5 Equations for Improved Patient Safety and Care

Articles PPAHS have been reading the week of June 18, 2018 emphasize these equations for patient safety.

#1 Equation for Patient Safety: Nurses = Patient Safety

The RAFAELA system uses daily data on patients’ care needs and the workload per nurse. It was developed in Finland in the 1990’s to help plan for better nursing staffing allocation than a simple nurse:patient ratio.

A recent study in Finland found that increased nursing workload was related to a decrese in patient safety and an increase in patient mortality.

Writes Bradley T. Truax, MD in “More on Nursing Workload and Patient Safety”:

[Researchers] found that when workload/nurse was above the assumed optimal level, the adjusted odds for a patient safety incident were 1.24 times that of the assumed optimal level.  But when it was below the assumed optimal level the adjusted odds were 0.79. Similarly, when workload/nurse was above the assumed optimal level, the adjusted odds for patient mortality were 1.43 and when it was below the assumed optimal level the adjusted odds were 0.78.

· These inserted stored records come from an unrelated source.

(** [afterCased]: a cased letter precedes, case-ignorable code points
    apart. *)
Fixpoint lowerScalars (afterCased : bool) (us : list scalar) : list scalar :=
  match us with
  | [] => []
  | u :: rest =>
      (match u with
       | CodePoint c =>
           if (c =? 931)%N then
             [CodePoint (if afterCased && negb (casedFollows rest) then 962 else 963)%N]
           else if (c =? 304)%N then [CodePoint 105%N; CodePoint 775%N]
           else [CodePoint (simpleLower c)]
       | Byte b => [Byte b]
       end) ++
      lowerScalars (if isCaseIgnorable u then afterCased else isCased u) rest
  end.

Definition toLowerCase (s : string) : string :=
  utf8Encode (lowerScalars false (utf8Decode s)).

(** ** Strings: [includes] *)

Fixpoint startsWith (s p : string) {struct p} : bool :=
  match p, s with
  | EmptyString, _ => true
  | String a p', String b s' => Ascii.eqb a b && startsWith s' p'
  | String _ _, EmptyString => false
  end.

(** [s.includes(p)]: [p] occurs in [s] at some position. *)
Fixpoint includes (s p : string) : bool :=
  startsWith s p ||
  match s with
  | EmptyString => false
  | String _ s' => includes s' p
  end.

(** ** The Job type *)

Inductive JobStatus : Type :=
| PENDING | APPLIED | INTERVIEWING | ACCEPTED | REJECTED.

#[global] Instance JobStatus_eq_dec : EqDecision JobStatus.
Proof. solve_decision. Defined.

Essentially, that meant that the odds for a patient safety incident were 10% to 30% higher, and for patient mortality about 40% higher, if the nurse workload as measured by the RAFAELA system was above the assumed optimal level. If OPC/nurse was below the level, the odds for a patient safety incident and for mortality were approximately 25% lower.

Nurses = Patient Safety Click To Tweet

#2 Equation for Patient Safety: Doctor Bias = Impedes Patient Care

A survey of 115 ED physicians at the Johns Hopkins Health System found that a “significant number of emergency department (ED) physicians have “low regard” for patients with substance abuse disorders (SUDs) who present with pain.”

The lead study author, Cecelia Mendiola, a fourth-year medical student in the Department of Medicine at Johns Hopkins Bayview Medical Center cautioned that there may be many factors affected patient care:

Unconscious and conscious biases as well as stigma may be part of the story; there are a lot of other factors that can make interactions with these patients challenging, including limited time and limited resources to help patients with complex social situations.

Doctor Bias = Impedes Patient Care Click To Tweet

#3 Equation for Patient Safety: Recognizing Dangerous Abbreviations, Symbols and Dose Designations = Improved Patient Safety

Abbreviations, symbols and dose designations may cause patient safety issues. To help alleviate this ISMP Canada reaffirmed these dangers in “Rearming the ‘Do Not Use: Dangerous Abbreviations, Symbols and Dose Designations’ List” saying:

Abbreviations are commonly used in healthcare to communicate information. However abbreviations, as well as symbols and dose designations, are only helpful when their intended meaning is fully understood by all persons who will be deciphering the information and when there is no potential for misinterpretation. The use of shortcuts when writing medication orders can result in unrecognized or misconstrued abbreviations leading to mistakes during the reading, interpretation, and processing of prescriptions. Certain abbreviations in particular appear to be more error-prone, and the resultant errors may lead to serious or even fatal outcomes.

Recognizing Dangerous Abbreviations, Symbols and Dose Designations = Improved #PatientSafety Click To Tweet

#4 Equation for Patient Safety: Young Adult Deaths = 1 in 5 are Opioid Related

Researchers recently found that 1 in every 5 young adult deaths in the United States is opioid-related.

Dr. Tara Gomes, a scientist in the Li Ka Shing Knowledge Institute of St. Michael’s, commented on the broad implications of the study:

Despite the amount of attention that has been placed on this public health issue, we are increasingly seeing the devastating impact that early loss of life from opioids is having across the United States. In the absence of a multidisciplinary approach to this issue that combines access to treatment, harm reduction and education, this crisis will impact the U.S. for generations.

Young Adult Deaths = 1 in 5 are Opioid Related Click To Tweet

#5 Equation for Patient Safety: Monitoring = Saving Lives

Narcotics can be dangerous, which is why the Physician-Patient Alliance for Health & Safety recommends that all patients receiving opioids be continuously electronically monitored.

Thanks to a pulse oximeter that a doctor sent home helped save the life of his patient:

Amanda had taken a prescription narcotic as outlined by her doctor, Dr. Michael Catten, but he had her do one more thing. Dr. Catten sent Amanda home with a pulse oximeter, a device doctor’s offices and hospitals use to measure the oxygen in a patient’s blood. That’s because of something that had happened to a previous patient named Parker Stewart. He was 21 years old when he died right after a tonsillectomy, and the autopsy said he died of respiratory depression.

So Dr. Catten looked into it further.

“The problem with narcotics is it stunts their desire to breathe. It helps with the pain, but a person doesn’t feel the urge to breathe,” he explained.